Combattons la précarité sans nous laisser diviser
En 2018, la Communauté genevoise d’action syndicale (CGAS) a lancé une initiative populaire cantonale pour instaurer un salaire minimum légal de 23 frs de l’heure à Genève, correspondant à 4086 frs pour un plein temps de 41 heures hebdomadaires. Cette initiative a été acceptée en votation populaire le 27 septembre 2020, par 58,16% des votant-e-s.

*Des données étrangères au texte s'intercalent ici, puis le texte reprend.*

(** * SpaceEngineersLift: the performance model and the advisory scorer

    A shallow embedding of [models.py], [ai_assistant.py] and the export
    path of [utils.py], followed by the properties of the specification
    that concern them.

    Number model.  Python [int] is [Z].  Python [float] is read as an
    exact rational ([Q]): rounding, overflow, NaN and infinities are not
    modelled, so every statement about [mass], [gravity] and the values
    derived from them is a statement about the formulas in exact
    arithmetic.  Equality of such values is [Qeq] ([==]).

    Exceptions.  A Python call that may raise returns a [result]; [Raise]
    carries the exception. *)

From Stdlib Require Import ZArith QArith Qabs Qminmax Lqa Lia.
From Stdlib Require Import String Ascii List Bool.
Import ListNotations.

Local Open Scope string_scope.
Local Open Scope Z_scope.

(** ** Exceptions and the error monad *)

Inductive exn : Type :=
| ZeroDivisionError
| KeyError (key : string)
| TypeError (msg : string)
| ServiceError (msg : string).

(** [str(e)] *)
Definition str_exn (e : exn) : string :=
  match e with
  | ZeroDivisionError => "float division by zero"
  | KeyError k => "'" ++ k ++ "'"
  | TypeError m => m
  | ServiceError m => m
  end.

Inductive result (A : Type) : Type :=
| Ok (a : A)
| Raise (e : exn).

Arguments Ok {A} a.
Arguments Raise {A} e.

Definition bind {A B : Type} (r : result A) (k : A -> result B) : result B :=
  match r with
  | Ok a => k a
  | Raise e => Raise e
  end.

Notation "x <- r ;; k" := (bind r (fun x => k))
  (at level 61, r at next level, right associativity).

(** ** Python numbers *)

Definition Qltb (x y : Q) : bool := negb (Qle_bool y x).

(** [x / y] on floats: raises on a zero divisor. *)
Definition py_div (x y : Q) : result Q :=
  if Qeq_bool y 0 then Raise ZeroDivisionError else Ok (x / y)%Q.

(** [max(a, b)]: the first argument unless the second is strictly greater. *)
Definition py_max (a b : Q) : Q := if Qltb a b then b else a.

(** [min(a, b)]: the first argument unless the second is strictly smaller. *)
Definition py_min (a b : Q) : Q := if Qltb b a then b else a.

(** ** Python dicts: insertion-ordered association lists with string keys *)

Definition dict (V : Type) : Type := list (string * V).

(** [d[k]] *)
Fixpoint getitem {V : Type} (d : dict V) (k : string) : result V :=
  match d with
  | [] => Raise (KeyError k)
  | (k', v) :: d' => if String.eqb k' k then Ok v else getitem d' k
  end.

(** [d.values()] *)
Definition values {V : Type} (d : dict V) : list V := map snd d.

(** [sum(xs)] over integers: starts from 0 and adds left to right. *)
Definition sumZ (xs : list Z) : Z := fold_left Z.add xs 0.

(** [sum(xs)] over floats. *)
Definition sumQ (xs : list Q) : Q := fold_left Qplus xs (0 : Q).

(** ** models.py *)

(** THRUSTER_SPECS, in Newtons *)
Definition THRUSTER_SPECS : dict (dict Z) :=
  [ ("atmospheric", [ ("small", 82000); ("large", 408000) ]);
    ("ion",         [ ("small", 14400); ("large", 172800) ]);
    ("hydrogen",    [ ("small", 98400); ("large", 478800) ]) ].

Record ThrusterCount : Type := mkThrusterCount {
  small : Z;
  large : Z
}.

(** [ThrusterCount()] : both counts default to 0. *)
Definition ThrusterCount_default : ThrusterCount := mkThrusterCount 0 0.

(** ThrusterCount.calculate_thrust *)
Definition calculate_thrust (self : ThrusterCount) (thrust_type : string)
  : result Z :=
  specs <- getitem THRUSTER_SPECS thrust_type ;;
  fs <- getitem specs "small" ;;
  fl <- getitem specs "large" ;;
  Ok (small self * fs + large self * fl).

(** The dataclass after construction: [__post_init__] has run, so the three
    thruster fields hold [ThrusterCount] objects. *)
Record GridSpecifications : Type := mkGridSpecifications {
  mass : Q;
  gravity : Q;
  atmospheric_thrusters : ThrusterCount;
  ion_thrusters : ThrusterCount;
  hydrogen_thrusters : ThrusterCount
}.

(** [x or ThrusterCount()].  [None] is falsy; a [ThrusterCount] instance is a
    dataclass with neither [__bool__] nor [__len__], hence always truthy. *)
Definition or_default (x : option ThrusterCount) : ThrusterCount :=
  match x with
  | Some tc => tc
  | None => ThrusterCount_default
  end.

(** Default Earth gravity, 9.81 *)
Definition default_gravity : Q := 981 # 100.

(** The generated [__init__] followed by [__post_init__].  An argument that
    is omitted, or passed as [None] for a thruster field, is [None] here. *)
Definition GridSpecifications_init
    (mass_arg : Q) (gravity_arg : option Q)
    (atmospheric_arg ion_arg hydrogen_arg : option ThrusterCount)
  : GridSpecifications :=
  {| mass := mass_arg;
     gravity := match gravity_arg with Some g => g | None => default_gravity end;
     atmospheric_thrusters := or_default atmospheric_arg;
     ion_thrusters := or_default ion_arg;
     hydrogen_thrusters := or_default hydrogen_arg |}.

(** GridSpecifications.calculate_thrust_by_type *)
Definition calculate_thrust_by_type (self : GridSpecifications)
  : result (dict Z) :=
  a <- calculate_thrust (atmospheric_thrusters self) "atmospheric" ;;
  i <- calculate_thrust (ion_thrusters self) "ion" ;;
  h <- calculate_thrust (hydrogen_thrusters self) "hydrogen" ;;
  Ok [ ("atmospheric", a); ("ion", i); ("hydrogen", h) ].

(** GridSpecifications.calculate_total_thrust *)
Definition calculate_total_thrust (self : GridSpecifications) : result Z :=
  thrusts <- calculate_thrust_by_type self ;;
  Ok (sumZ (values thrusts)).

A Genève, 9,4% des travailleurs-euses gagnaient un salaire inférieur à ce montant. Conséquences : même en travaillant à plein temps, ils-elles n’arrivaient pas à joindre les deux bouts à la fin du mois, et devaient recourir à de multiples aides sociales pour survivre, dans une des villes les plus chères – et plus riches – du monde.
Alors que d’aucun-e-s tentent de rejeter la responsabilité de cette précarité sur les travailleurs-euses eux-elles mêmes, en particulier sur les étrangers-ères et les frontaliers-ères, l’introduction d’un salaire minimum légal permet véritablement de lutter contre la pauvreté découlant du travail mal rémunéré, en agissant sur les véritables responsables de cette précarité : les patrons qui se livrent à la sous-enchère salariale.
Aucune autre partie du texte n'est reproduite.